Output the listing below verbatim, from its first line to its last.

▶ Data to process
******************************
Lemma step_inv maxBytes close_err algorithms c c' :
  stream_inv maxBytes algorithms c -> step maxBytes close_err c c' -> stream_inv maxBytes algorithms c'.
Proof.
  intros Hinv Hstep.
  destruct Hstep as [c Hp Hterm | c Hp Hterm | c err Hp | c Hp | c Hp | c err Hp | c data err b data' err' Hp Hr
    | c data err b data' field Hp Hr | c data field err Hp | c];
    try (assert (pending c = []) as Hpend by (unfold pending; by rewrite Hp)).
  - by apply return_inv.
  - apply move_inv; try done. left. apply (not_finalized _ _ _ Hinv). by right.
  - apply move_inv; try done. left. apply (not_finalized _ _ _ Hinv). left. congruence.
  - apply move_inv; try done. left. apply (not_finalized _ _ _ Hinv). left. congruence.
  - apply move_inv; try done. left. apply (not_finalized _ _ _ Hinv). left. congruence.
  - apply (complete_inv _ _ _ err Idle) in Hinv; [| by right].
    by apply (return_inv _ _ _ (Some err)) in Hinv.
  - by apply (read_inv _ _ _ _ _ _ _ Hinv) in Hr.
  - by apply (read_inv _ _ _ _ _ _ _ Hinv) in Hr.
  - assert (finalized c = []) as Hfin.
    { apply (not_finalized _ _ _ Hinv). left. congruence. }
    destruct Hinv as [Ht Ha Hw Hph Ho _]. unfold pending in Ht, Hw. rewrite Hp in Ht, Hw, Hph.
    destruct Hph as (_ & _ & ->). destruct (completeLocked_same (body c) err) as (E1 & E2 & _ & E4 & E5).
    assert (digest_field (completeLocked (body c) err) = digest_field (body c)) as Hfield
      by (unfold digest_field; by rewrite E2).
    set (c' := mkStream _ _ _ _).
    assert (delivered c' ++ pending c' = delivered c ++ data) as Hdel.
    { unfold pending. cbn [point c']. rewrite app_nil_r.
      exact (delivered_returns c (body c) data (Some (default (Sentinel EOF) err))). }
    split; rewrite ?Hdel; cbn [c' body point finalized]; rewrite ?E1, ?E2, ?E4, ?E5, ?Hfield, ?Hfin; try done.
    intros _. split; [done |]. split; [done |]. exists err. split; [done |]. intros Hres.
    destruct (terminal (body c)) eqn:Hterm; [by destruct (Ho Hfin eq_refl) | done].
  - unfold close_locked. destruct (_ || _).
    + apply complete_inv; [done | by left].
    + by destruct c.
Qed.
******************************
▶ Task answer
Lemma step_inv maxBytes close_err algorithms c c' :
  stream_inv maxBytes algorithms c -> step maxBytes close_err c c' -> stream_inv maxBytes algorithms c'.
Proof.
  intros Hinv Hstep.
  destruct Hstep as [c Hp Hterm | c Hp Hterm | c err Hp | c Hp | c Hp | c err Hp | c data err b data' err' Hp Hr
    | c data err b data' field Hp Hr | c data field err Hp | c];
    try (assert (pending c = []) as Hpend by (unfold pending; by rewrite Hp)).
  - by apply return_inv.
  - apply move_inv; try done. left. apply (not_finalized _ _ _ Hinv). by right.
  - apply move_inv; try done. left. apply (not_finalized _ _ _ Hinv). left. congruence.
  - apply move_inv; try done. left. apply (not_finalized _ _ _ Hinv). left. congruence.
  - apply move_inv; try done. left. apply (not_finalized _ _ _ Hinv). left. congruence.
  - apply (complete_inv _ _ _ err Idle) in Hinv; [| by right].
    by apply (return_inv _ _ _ (Some err)) in Hinv.
  - by apply (read_inv _ _ _ _ _ _ _ Hinv) in Hr.
  - by apply (read_inv _ _ _ _ _ _ _ Hinv) in Hr.
  - assert (finalized c = []) as Hfin.
    { apply (not_finalized _ _ _ Hinv). left. congruence. }
    destruct Hinv as [Ht Ha Hw Hph Ho _]. unfold pending in Ht, Hw. rewrite Hp in Ht, Hw, Hph.
    destruct Hph as (_ & _ & ->). destruct (completeLocked_same (body c) err) as (E1 & E2 & _ & E4 & E5).
    assert (digest_field (completeLocked (body c) err) = digest_field (body c)) as Hfield
      by (unfold digest_field; by rewrite E2).
    set (c' := mkStream _ _ _ _).
    assert (delivered c' ++ pending c' = delivered c ++ data) as Hdel.
    { unfold pending. cbn [point c']. rewrite app_nil_r.
      exact (delivered_returns c (body c) data (Some (default (Sentinel EOF) err))). }
    split; rewrite ?Hdel; cbn [c' body point finalized]; rewrite ?E1, ?E2, ?E4, ?E5, ?Hfield, ?Hfin; try done.
    intros _. split; [done |]. split; [done |]. exists err. split; [done |]. intros Hres.
    destruct (terminal (body c)) eqn:Hterm; [by destruct (Ho Hfin eq_refl) | done].
  - unfold close_locked. destruct (_ || _).
    + apply complete_inv; [done | by left].
    + by destruct c.
Qed.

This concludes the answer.